With recent advances in the field of neonatology (care of the newborn), a need for providing and maintaining a fresh and safe supply of blood for infants has been recognized, particularly very small premature infants whose lungs are insufficiently developed to maintain them without the aid of a respirator. Those infants, relying on the respirator to breath, require frequent tests in which minerals and oxygen levels in the blood are monitored. With such frequent drawing of blood, the premature infants quickly become anemic as their bone marrow cannot replace the blood at the rate at which it is lost.
Control of the anemia requires a continuous supply of blood of the appropriate type for administration to the infant in small doses, typically about only 10-30 ml for infants from 1 to up to 3 kg, over the period of hospitalization. For some infants, such controls over anemia must be maintained over prolonged periods according to hospital stays of up to several months.
However, up to now, the standard adult donation has consisted of 450 ml donations, greatly exceeding the premature infant's needs for any one transfusion. Thus, as blood over six days old is often considered unsatisfactory, care for such infants often necessitated wastage of blood due to the far lesser volumes of blood required by the infant per transfusion. Moreover, for those infants undergoing prolonged hospitalization, the potential for wastage of blood becomes extreme. Thus, systems were devised to provide blood for many infants within the nursery from a particular donor as such donor became available. After approximately six days, or exhaustion of this first blood supply, a new donor was required to be called to provide new supplies of blood for the infants. It is apparent that these systems have the disadvantage that many infants requiring prolonged hospitalizations may have received blood from possibly twenty-five different adult donors. Such greatly increased donor exposure, in turn, subjected these infants to heightened risks of allergic reactions or increased risks of exposure to hepatitis, viral infections or immune dysfunction.
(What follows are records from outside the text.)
(** * lcpcli: the verticalization engine of [lcpcli/parsers/_parser.py]

    A shallow embedding of [Parser.upload_new_doc], [Parser.write_token_deps],
    [Parser.aligned_entity], [Parser.close_aligned_entity],
    [Parser.close_upload_files], [Parser.generate_upload_files_generator] and
    the padding of [Parser.generate_upload_files], followed by the properties
    of the specification that concern them and by further properties of the
    code.

    Python integers are [Z]; strings are [string]; dictionaries are
    association lists in insertion order (the order Python iterates them in);
    the parser object and the generator's local variables form one explicit
    state; an exception is an outcome [Raise e] that leaves the state as it
    was when it was raised, so rows written before it stay written. *)

From Stdlib Require Import ZArith List String Ascii Bool Lia DecimalString.
Import ListNotations.

Local Open Scope string_scope.
Local Open Scope Z_scope.
Local Open Scope list_scope.

Set Implicit Arguments.

(* ================================================================== *)
(** ** Python strings *)

Module PyStr.

(** [str(n)] for an integer. *)
Definition str_Z (z : Z) : string := NilZero.string_of_int (Z.to_int z).

(** [len(s)]. *)
Definition len (s : string) : Z := Z.of_nat (String.length s).

(** f-string assembly: the pieces in order. *)
Definition fmt (pieces : list string) : string := String.concat "" pieces.

(** [sep.join(l)]. *)
Definition join (sep : string) (l : list string) : string := String.concat sep l.

Definition tab : ascii := ascii_of_nat 9.
Definition newline : ascii := ascii_of_nat 10.
Definition tab_s : string := String tab EmptyString.
Definition newline_s : string := String newline EmptyString.

(** The characters [str.strip()] removes (the ASCII ones). *)
Definition is_space (c : ascii) : bool :=
  let n := nat_of_ascii c in
  ((9 <=? n) && (n <=? 13) || (28 <=? n) && (n <=? 32))%nat.

Fixpoint lstrip (s : string) : string :=
  match s with
  | EmptyString => EmptyString
  | String c r => if is_space c then lstrip r else s
  end.

Fixpoint rstrip (s : string) : string :=
  match s with
  | EmptyString => EmptyString
  | String c r =>
      match rstrip r with
      | EmptyString => if is_space c then EmptyString else String c EmptyString
      | r' => String c r'
      end
  end.

Definition strip (s : string) : string := rstrip (lstrip s).

Definition lower_ascii (c : ascii) : ascii :=
  let n := nat_of_ascii c in
  if ((65 <=? n) && (n <=? 90))%nat then ascii_of_nat (n + 32) else c.
(** * Tagsistant Resilient Data Sets (src/rds.c)

    A shallow embedding of the RDS subsystem of Tagsistant: the query tree
    ([qtree_and_node], [qtree_or_node]), the subquery canonicalizer, the SQL
    fragment builder, the catalog operations and the four-phase build, with
    the statements they send to the SQL connection. *)

From Stdlib Require Import List String Ascii ZArith Bool Lia.
From Stdlib Require Import DecimalString DecimalPos DecimalZ.
Import ListNotations.
Local Open Scope string_scope.
Local Open Scope Z_scope.

(** ** Strings built by printf *)

(** A [GString] keeps the pieces it was assembled from: the literal text of
    the format, and the values interpolated by [%s] and [%d].  Its C string
    ([->str]) is the concatenation of the pieces. *)
Inductive piece : Type :=
| Lit (text : string)
| Str (s : string)
| Int (z : Z).

Definition GString : Type := list piece.

(** [%d] of an [int]: base 10, a leading minus sign for negative values. *)
Definition printf_d (z : Z) : string := NilZero.string_of_int (Z.to_int z).

(** [%s] of a [char *]: glibc prints a NULL pointer as [(null)]. *)
Definition printf_s (s : option string) : string :=
  match s with
  | Some s => s
  | None => "(null)"
  end.

Definition piece_str (p : piece) : string :=
  match p with
  | Lit text => text
  | Str s => s
  | Int z => printf_d z
  end.

Fixpoint g_string_str (g : GString) : string :=
  match g with
  | [] => ""
  | p :: g' => piece_str p ++ g_string_str g'
  end.

Inductive printf_arg : Type :=
| arg_s (s : option string)
| arg_d (z : Z).

Definition flush (lit : string) (rest : GString) : GString :=
  match lit with
  | EmptyString => rest
  | _ => Lit lit :: rest
  end.

(** The conversions the source uses: [%s], [%d] and [%%].  [lit] collects the
    literal text read since the last conversion. *)
Fixpoint sprintf_from (lit : string) (format : string) (args : list printf_arg)
  : GString :=
  match format with
  | EmptyString => flush lit []
  | String c rest =>
      if Ascii.eqb c "%" then
        match rest with
        | EmptyString => flush (lit ++ "%") []
        | String d rest' =>
            if Ascii.eqb d "%" then sprintf_from (lit ++ "%") rest' args
            else if Ascii.eqb d "s" then
              match args with
              | arg_s s :: args' =>
                  flush lit (Str (printf_s s) :: sprintf_from "" rest' args')
              | _ => flush lit (sprintf_from "" rest' (tl args))
              end
            else if Ascii.eqb d "d" then
              match args with
              | arg_d z :: args' =>
                  flush lit (Int z :: sprintf_from "" rest' args')
              | _ => flush lit (sprintf_from "" rest' (tl args))
              end
            else sprintf_from (lit ++ String c (String d "")) rest' args
        end
      else sprintf_from (lit ++ String c "") rest args
  end.

Definition sprintf (format : string) (args : list printf_arg) : GString :=
  sprintf_from "" format args.

(** printf on a format that comes without arguments: [%%] writes a per
    cent sign; every other conversion asks for an argument that was not
    passed, which C leaves undefined ([None]). *)
Fixpoint printf_without_arguments (format : string) : option string :=
  match format with
  | EmptyString => Some EmptyString
  | String c rest =>
      if Ascii.eqb c "%" then
        match rest with
        | String d rest' =>
            if Ascii.eqb d "%"
            then option_map (String "%") (printf_without_arguments rest')
            else None
        | EmptyString => None
        end
      else option_map (String c) (printf_without_arguments rest)
  end.

Definition g_string_new (init : string) : GString := flush init [].

Definition g_string_append (g : GString) (val : string) : GString :=
  (g ++ flush val [])%list.

Definition g_string_append_printf (g : GString) (format : string)
  (args : list printf_arg) : GString :=
  (g ++ sprintf format args)%list.

(** ** The query tree (tagsistant.h) *)

(** Modelled from the spec: the operator constants are declared in
    tagsistant.h, which is not part of the sources at hand.  The four named
    operators are those of the spec's [Triple]; [TAGSISTANT_NONE] stands for
    any other value of the field, for which the [switch] statements of rds.c
    have no case. *)
Inductive tagsistant_query_operators : Type :=
| TAGSISTANT_NONE
| TAGSISTANT_EQUAL_TO
| TAGSISTANT_CONTAINS
| TAGSISTANT_GREATER_THAN
| TAGSISTANT_SMALLER_THAN.

(** The scalar fields of a [qtree_and_node] that rds.c reads.  A [char *]
    field is [None] when it is NULL. *)
Record and_fields : Type := mk_and_fields {
  tag_id : Z;
  tag : option string;
  namespace : option string;
  key : option string;
  value : option string;
  operator : tagsistant_query_operators
}.

(** A pointer to a [qtree_and_node]: NULL, or a node with its three links. *)
Inductive qtree_and_node : Type :=
| and_NULL
| and_node (f : and_fields) (next related negated : qtree_and_node).

(** A pointer to a [qtree_or_node]: NULL, or a node with [and_set] and
    [next]. *)
Inductive qtree_or_node : Type :=
| or_NULL
| or_node (and_set0 : qtree_and_node) (next : qtree_or_node).

(** ** SubqueryCanonicalizer *)

Definition tagsistant_RDS_subquery_add_tag (subquery : GString)
  (node : and_fields) (negated : Z) : GString :=
  let subquery :=
    if negated =? 0 then subquery else g_string_append subquery "-/" in
  match tag node with
  | Some _ => g_string_append_printf subquery "%s/" [arg_s (tag node)]
  | None =>
      let subquery :=
        g_string_append_printf subquery "%s/%s/"
          [arg_s (namespace node); arg_s (key node)] in
      let subquery :=
        match operator node with
        | TAGSISTANT_EQUAL_TO => g_string_append subquery "eq/"
        | TAGSISTANT_CONTAINS => g_string_append subquery "inc/"
        | TAGSISTANT_GREATER_THAN => g_string_append subquery "gt/"
        | TAGSISTANT_SMALLER_THAN => g_string_append subquery "lt/"
        | TAGSISTANT_NONE => subquery
        end in
      g_string_append_printf subquery "%s/" [arg_s (value node)]
  end.

(** First loop of [tagsistant_RDS_build_subquery]: the main chain. *)
Fixpoint build_subquery_main (subquery : GString) (node_ptr : qtree_and_node)
  : GString :=
  match node_ptr with
  | and_NULL => subquery
  | and_node f next _ _ =>
      build_subquery_main (tagsistant_RDS_subquery_add_tag subquery f 0) next
  end.

(** Inner loop of the second pass: it steps through [->next]. *)
Fixpoint build_subquery_negated (subquery : GString) (negated : qtree_and_node)
  : GString :=
  match negated with
  | and_NULL => subquery
  | and_node f next _ _ =>
      build_subquery_negated (tagsistant_RDS_subquery_add_tag subquery f 1) next
  end.

(** Outer loop of the second pass. *)
Fixpoint build_subquery_negations (subquery : GString)
  (node_ptr : qtree_and_node) : GString :=
  match node_ptr with
  | and_NULL => subquery
  | and_node _ next _ negated =>
      build_subquery_negations (build_subquery_negated subquery negated) next
  end.

(** [query->and_set].  The functions below dereference [query] on a path
    where it is not NULL; at NULL the model reads an empty chain. *)
Definition and_set (query : qtree_or_node) : qtree_and_node :=
  match query with
  | or_NULL => and_NULL
  | or_node and_set _ => and_set
  end.

Definition tagsistant_RDS_build_subquery (query : qtree_or_node) : string :=
  let subquery := g_string_new "" in
  let subquery := build_subquery_main subquery (and_set query) in
  let subquery := build_subquery_negations subquery (and_set query) in
  g_string_str subquery.

Definition named (t : string) : and_fields :=
  mk_and_fields 0 (Some t) None None None TAGSISTANT_NONE.

Definition triple (ns k : string) (op : tagsistant_query_operators)
  (v : string) : and_fields :=
  mk_and_fields 0 None (Some ns) (Some k) (Some v) op.

Definition leaf (f : and_fields) : qtree_and_node :=
  and_node f and_NULL and_NULL and_NULL.
Lemma lines_shape (ns : list string) :
  forall ds,
    Forall (fun n => no_newline n = true) ns ->
    Forall (fun d => d <> "" /\ all_digits d = true) ds ->
    List.length ns = List.length ds ->
    Forall (fun nv => no_newline (fst nv ++ " = " ++ snd nv) = true)
           (combine ns ds) /\
    Forall2 line_shape ns
            (map (fun nv => fst nv ++ " = " ++ snd nv) (combine ns ds)).
Proof.
  induction ns as [| n ns IH]; intros [| d ds] Hns Hds Hlen;
    cbn [combine map List.length] in *; try discriminate.
  - split; constructor.
  - inversion Hns as [| ? ? Hn Hns']; subst.
    inversion Hds as [| ? ? [Hne Hd] Hds']; subst.
    destruct (IH ds Hns' Hds') as [Hnl Hshape]; [congruence |].
    split; constructor; try assumption.
    + cbn [fst snd]. apply name_value_no_newline; assumption.
    + exists d. cbn [fst snd]. repeat split; assumption.
Qed.

(** The output splits into seven lines [NAME = <digits>], names in the
    program's order, and nothing after the last newline. *)
Lemma output_shape (h : kvm_h) :
  exists ls,
    split_lines (output h) = (ls, "") /\ Forall2 line_shape names ls.
Proof.
  destruct (lines_shape names (printed_values h)) as [Hnl Hshape].
  - repeat constructor.
  - apply printed_values_digits.
  - reflexivity.
  - eexists. split; [| exact Hshape].
    unfold output. rewrite lines_eq.
    apply split_lines_terminated. exact Hnl.
Qed.

End Text.

(* ================================================================= *)
(** ** The output of a run *)

Section Output.

Variable h : kvm_h.

Lemma main_normal (w : world) :
  normal_run w = true ->
  exists w',
    main h w = Some (tt, w') /\
    stdout w' = stdout w ++ output h /\
    stdout_error w' = stdout_error w.
Proof.
  intros Hok. eexists. split; [apply main_eq |]. split.
  - rewrite fold_attempt_stdout. f_equal.
    apply delivered_all. exact Hok.
  - rewrite fold_attempt_error.
    change (List.length (combine names (constants h))) with 7%nat.
    unfold normal_run in Hok. rewrite Hok. apply orb_false_r.
Qed.

Lemma main_calls (w : world) :
  exists w' evs,
    main h w = Some (tt, w') /\
    w' = fold_left attempt (combine names (constants h)) w /\
    trace w' = (trace w ++ evs)%list /\
    calls_of evs =
    map (fun nc => (format_of (fst nc), [snd nc]))
        (combine names (constants h)).
Proof.
  destruct (fold_attempt_trace (combine names (constants h)) w)
    as (evs & Htr & Hcalls).
  eexists. exists evs. split; [apply main_eq |].
  split; [reflexivity |]. split; assumption.
Qed.

Lemma vformat_call (nc : string * cconst) :
  In nc (combine names (constants h)) ->
  vformat (format_of (fst nc)) [snd nc] = Some (call_line nc).
Proof.
  intros Hin. cbn [combine names constants In] in Hin.
  repeat (destruct Hin as [<- | Hin]; [reflexivity |]).
  contradiction.
Qed.

(** Every call of [main] uses the one conversion [%lu]: its argument has
    the expected type exactly when the header gives the constant the
    type [unsigned long]. *)
Lemma call_agrees_iff_ulong (nc : string * cconst) :
  In nc (combine names (constants h)) ->
  format_args_agree (format_of (fst nc)) [snd nc] =
  ctype_eqb Tulong (ctype_of (snd nc)).
Proof.
  intros Hin. cbn [combine names constants In] in Hin.
  repeat (destruct Hin as [<- | Hin]; [apply andb_true_r |]).
  contradiction.
Qed.

(** C1: in every run the program makes exactly seven write requests on
    standard output, which expand to the seven lines; when the writes
    succeed standard output grows by exactly these lines; the text
    consists of seven lines [NAME = <non-negative integer>], the names
    being the fixed list in its order, each line terminated by a
    newline and nothing following the last. *)
Theorem seven_lines_written (w : world) :
  exists w' evs,
    main h w = Some (tt, w') /\
    trace w' = (trace w ++ evs)%list /\
    map (fun e => vformat (ev_format e) (ev_args e)) evs =
      map Some (lines h) /\
    (normal_run w = true -> stdout w' = stdout w ++ output h) /\
    exists ls,
      split_lines (output h) = (ls, "") /\ Forall2 line_shape names ls.
Proof.
  destruct (main_calls w) as (w' & evs & Hmain & _ & Htr & Hcalls).
  exists w', evs. split; [exact Hmain |]. split; [exact Htr |].
  split; [| split].
  - transitivity (map (fun fa => vformat (fst fa) (snd fa)) (calls_of evs)).
    + unfold calls_of. rewrite map_map. reflexivity.
    + rewrite Hcalls. unfold lines. rewrite !map_map.
      apply map_ext_in. intros nc Hin. cbn [fst snd].
      apply vformat_call. exact Hin.
  - intros Hok. destruct (main_normal w Hok) as (w2 & Hmain2 & Hout & _).
    congruence.
  - apply output_shape.
Qed.
(* ===== verification/Params.v ===== *)
(** * Sizes and timing constants

    The constants of machine/disk.h, machine/machine.h and machine/stats.h that more
    than one component uses. *)

From stdpp Require Import prelude numbers.
From S2P Require Import Prelude.

Open Scope Z_scope.

(** machine/disk.h *)
Definition SectorSize : Z := 128.
Definition SectorsPerTrack : Z := 32.
Definition NumTracks : Z := 32.
Definition NumSectors : Z := SectorsPerTrack * NumTracks.

(** machine/machine.h *)
Definition PageSize : Z := SectorSize.
Definition NumPhysPages : Z := 32.
Definition MemorySize : Z := NumPhysPages * PageSize.
Definition TLBSize : Z := 4.

Definition StackReg : Z := 29.
Definition RetAddrReg : Z := 31.
Definition HiReg : Z := 32.
Definition LoReg : Z := 33.
Definition PCReg : Z := 34.
Definition NextPCReg : Z := 35.
Definition PrevPCReg : Z := 36.
Definition LoadReg : Z := 37.
Definition LoadValueReg : Z := 38.
Definition BadVAddrReg : Z := 39.
Definition NumTotalRegs : Z := 40.

(** machine/stats.h *)
Definition UserTick : Z := 1.
Definition SystemTick : Z := 10.
Definition RotationTime : Z := 500.
Definition SeekTime : Z := 500.
Definition ConsoleTime : Z := 100.
Definition NetworkTime : Z := 100.
Definition TimerTicks : Z := 100.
U.S. Pat. No. Re. 25,129 generally recognizes the problems appurtenant to the obtaining and handling of human whole blood and particularly addresses one important problem concerning maintaining a blood supply for infants. In an effort to provide infant-sized doses, the patentee discloses a multiple compartmented bag for use in pediatric practice. The pediatric bag includes a sealed-in delivery tube for each compartment and common inlet for receiving a single adult donation of blood. The adult donation is thereby divided into five or more infant-size infusion quantities. Each of the compartments may be sealed and cut apart from the others to form self-contained bag units. However, for a 1 kg premature infant or even infants up to 2 or 3 kgs who require from only 10 to 30 ml of packed red cells, it may take up to one month or more to use up the volume of blood received from the original adult donation, while any capsules of blood remaining unused after six days might be considered unsatisfactory.
It is also known in the art to employ an apparatus including a primary reservoir bag and secondary bags for sterilely separating whole blood into its desired constituents. Thus, in U.S. Pat. No. 4,332,122, blood is collected into a primary receiving container and broken down into its constituent parts by freezing, centrifuging or other known means, after which the constituent parts may be individually transferred to secondary containers by means of a transfer tubing network.
U.S. Pat. No. 3,079,919 discloses parenteral solution equipment having a plurality of serology tubes which are filled with the donated blood so that the blood type and character can be checked prior to administration. It is suggested therein to provide the serology tube as an integral part of the main blood storage container so that the tube is always associated with the blood throughout the effective life of the blood.